-- Supplied data --
-------
(* ===== verification/Machine.v ===== *)
(** * machine/machine.{h,cc}, machine/translate.{h,cc}: registers, memory,
    address translation

    The simulated CPU state.  The linear page tables are arrays of
    [TranslationEntry] allocated by the address spaces; the machine only
    points to the current one ([pageTable]), so the arrays live in a store
    [tables] both share.  A trap to the kernel leaves the machine: the
    kernel is the class [Kernel], instantiated by the exception handler. *)

From S2P Require Import Prelude.

Module Machine.

(** ** Constants and data *)

Definition PageSize : Z := 128.
Definition NumPhysPages : Z := 128.
Definition MemorySize : Z := NumPhysPages * PageSize.
Definition TLBSize : Z := 4.

Inductive ExceptionType :=
| NoException | SyscallException | PageFaultException | ReadOnlyException
| BusErrorException | AddressErrorException | OverflowException | IllegalInstrException.

#[export] Instance ExceptionType_eq_dec : EqDecision ExceptionType.
Proof. solve_decision. Defined.

Definition StackReg : Z := 29.
Definition RetAddrReg : Z := 31.
Definition NumGPRegs : Z := 32.
Definition HiReg : Z := 32.
Definition LoReg : Z := 33.
Definition PCReg : Z := 34.
Definition NextPCReg : Z := 35.
Definition PrevPCReg : Z := 36.
Definition LoadReg : Z := 37.
Definition LoadValueReg : Z := 38.
Definition BadVAddrReg : Z := 39.
Definition NumTotalRegs : Z := 40.

Record TranslationEntry := mkEntry {
  virtualPage : Z;
  physicalPage : Z;
  valid : bool;
  readOnly : bool;
  use : bool;
  dirty : bool
}.

Record Machine := mkMachine {
  registers : list Z;                             (* int[NumTotalRegs] *)
  mainMemory : list Z;                            (* the bytes, 0..255 *)
  tlb : option (list TranslationEntry);           (* NULL without USE_TLB *)
  pageTable : option positive;                    (* into [tables] *)
  pageTableSize : Z;                              (* unsigned *)
  tables : gmap positive (list TranslationEntry); (* the allocated page tables *)
  singleStep : bool;
  runUntilTime : Z
}.

Definition set_registers (m : Machine) r := mkMachine r (mainMemory m) (tlb m) (pageTable m)
  (pageTableSize m) (tables m) (singleStep m) (runUntilTime m).
Definition set_mainMemory (m : Machine) mem := mkMachine (registers m) mem (tlb m) (pageTable m)
  (pageTableSize m) (tables m) (singleStep m) (runUntilTime m).
Definition set_tlb (m : Machine) t := mkMachine (registers m) (mainMemory m) t (pageTable m)
  (pageTableSize m) (tables m) (singleStep m) (runUntilTime m).
Definition set_pageTable (m : Machine) p n := mkMachine (registers m) (mainMemory m) (tlb m) p
  n (tables m) (singleStep m) (runUntilTime m).
Definition set_tables (m : Machine) t := mkMachine (registers m) (mainMemory m) (tlb m)
  (pageTable m) (pageTableSize m) t (singleStep m) (runUntilTime m).

(** [registers[i]] for an index that is a constant or a 5-bit field of an
    instruction, hence inside the array. *)
Definition reg (m : Machine) (i : Z) : Z := default 0 (registers m !! Z.to_nat i).
Definition set_reg (m : Machine) (i v : Z) : Machine :=
  set_registers m (<[Z.to_nat i := v]> (registers m)).

(** [Machine::Machine(debug)], without USE_TLB. *)
Definition new_Machine (debug : bool) : Machine :=
  mkMachine (replicate (Z.to_nat NumTotalRegs) 0) (replicate (Z.to_nat MemorySize) 0)
    None None 0 ∅ debug 0.

Definition ReadRegister (m : Machine) (num : Z) : outcome Z :=
  assert! (0 <=? num) && (num <? NumTotalRegs);
  arr_get (registers m) num.

Definition WriteRegister (m : Machine) (num value : Z) : outcome Machine :=
  assert! (0 <=? num) && (num <? NumTotalRegs);
  let! r := arr_set (registers m) num value in
  Ok (set_registers m r).

(** [DelayedLoad]: the index is the content of a register. *)
Definition DelayedLoad (m : Machine) (nextReg nextValue : Z) : outcome Machine :=
  let! r := arr_set (registers m) (reg m LoadReg) (reg m LoadValueReg) in
  let m := set_registers m r in
  let m := set_reg m LoadReg nextReg in
  let m := set_reg m LoadValueReg nextValue in
  Ok (set_reg m 0 0).

(** ** Byte order

    The simulated machine is little endian; so is the host of the build,
    where the conversions are the identity. *)

Definition HOST_IS_BIG_ENDIAN : bool := false.

Definition WordToHost (big : bool) (word : Z) : Z :=
  if big then
    let result := Z.land (Z.shiftr word 24) 0xff in
    let result := Z.lor result (Z.land (Z.shiftr word 8) 0xff00) in
    let result := Z.lor result (Z.land (u32 (Z.shiftl word 8)) 0xff0000) in
    Z.lor result (Z.land (u32 (Z.shiftl word 24)) 0xff000000)
  else word.

Definition ShortToHost (big : bool) (shortword : Z) : Z :=
  if big then
    let result := Z.land (Z.shiftl shortword 8) 0xff00 in
    Z.lor result (Z.land (Z.shiftr shortword 8) 0xff)
  else shortword.

Definition WordToMachine (big : bool) (word : Z) : Z := WordToHost big word.
Definition ShortToMachine (big : bool) (shortword : Z) : Z := ShortToHost big shortword.

(** An [n]-byte little-endian load and store of the host. *)
Fixpoint load_le (mem : list Z) (pa : Z) (n : nat) : outcome Z :=
  match n with
  | O => Ok 0
  | S n' =>
      let! b := arr_get mem pa in
      let! r := load_le mem (pa + 1) n' in
      Ok (b + 2 ^ 8 * r)
  end.

Fixpoint store_le (mem : list Z) (pa : Z) (n : nat) (v : Z) : outcome (list Z) :=
  match n with
  | O => Ok mem
  | S n' =>
      let! mem := arr_set mem pa (v mod 2 ^ 8) in
      store_le mem (pa + 1) n' (v / 2 ^ 8)
  end.

(** ** Translate *)

(** What [Translate] returns: an exception, or [NoException] and
    [*physAddr]. *)
Inductive translation :=
| Fault (e : ExceptionType)
| Phys (physAddr : Z).

(** Where [entry] points. *)
Inductive entry_loc :=
| InTable (p : positive) (vpn : Z)
| InTlb (i : Z).

Definition get_entry (m : Machine) (l : entry_loc) : outcome TranslationEntry :=
  match l with
  | InTable p vpn =>
      match tables m !! p with
      | Some t => arr_get t vpn
      | None => Trap Undefined
      end
  | InTlb i =>
      match tlb m with
      | Some t => arr_get t i
      | None => Trap Undefined
      end
  end.

Definition set_entry (m : Machine) (l : entry_loc) (e : TranslationEntry) : outcome Machine :=
  match l with
  | InTable p vpn =>
      match tables m !! p with
      | Some t => let! t := arr_set t vpn e in Ok (set_tables m (<[p := t]> (tables m)))
      | None => Trap Undefined
      end
  | InTlb i =>
      match tlb m with
      | Some t => let! t := arr_set t i e in Ok (set_tlb m (Some t))
      | None => Trap Undefined
      end
  end.

(** The lookup of the entry for [vpn] (translate.cc 209-230). *)
Definition find_entry (m : Machine) (vpn : Z) : outcome (ExceptionType + entry_loc) :=
  match tlb m with
  | None =>
      if vpn >=? pageTableSize m then Ok (inl AddressErrorException)
      else
        match pageTable m with
        | None => Trap Undefined
        | Some p =>
            let! e := get_entry m (InTable p vpn) in
            if negb (valid e) then Ok (inl PageFaultException)
            else Ok (inr (InTable p vpn))
        end
  | Some t =>
      let! r := oloop (fun (_ : unit) i =>
                  let! e := arr_get t i in
                  if valid e && (virtualPage e =? s32 vpn) then Ok (Break i) else Ok (Next tt))
                tt (seqZ 0 TLBSize) in
      match r with
      | Break i => Ok (inr (InTlb i))
      | Next _ => Ok (inl PageFaultException)
      end
  end.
-------
-- Exercise aim --
Where does the string "nextValue" occur in the material? Copy every line where it does.

-- Response --
Definition DelayedLoad (m : Machine) (nextReg nextValue : Z) : outcome Machine :=
  let m := set_reg m LoadValueReg nextValue in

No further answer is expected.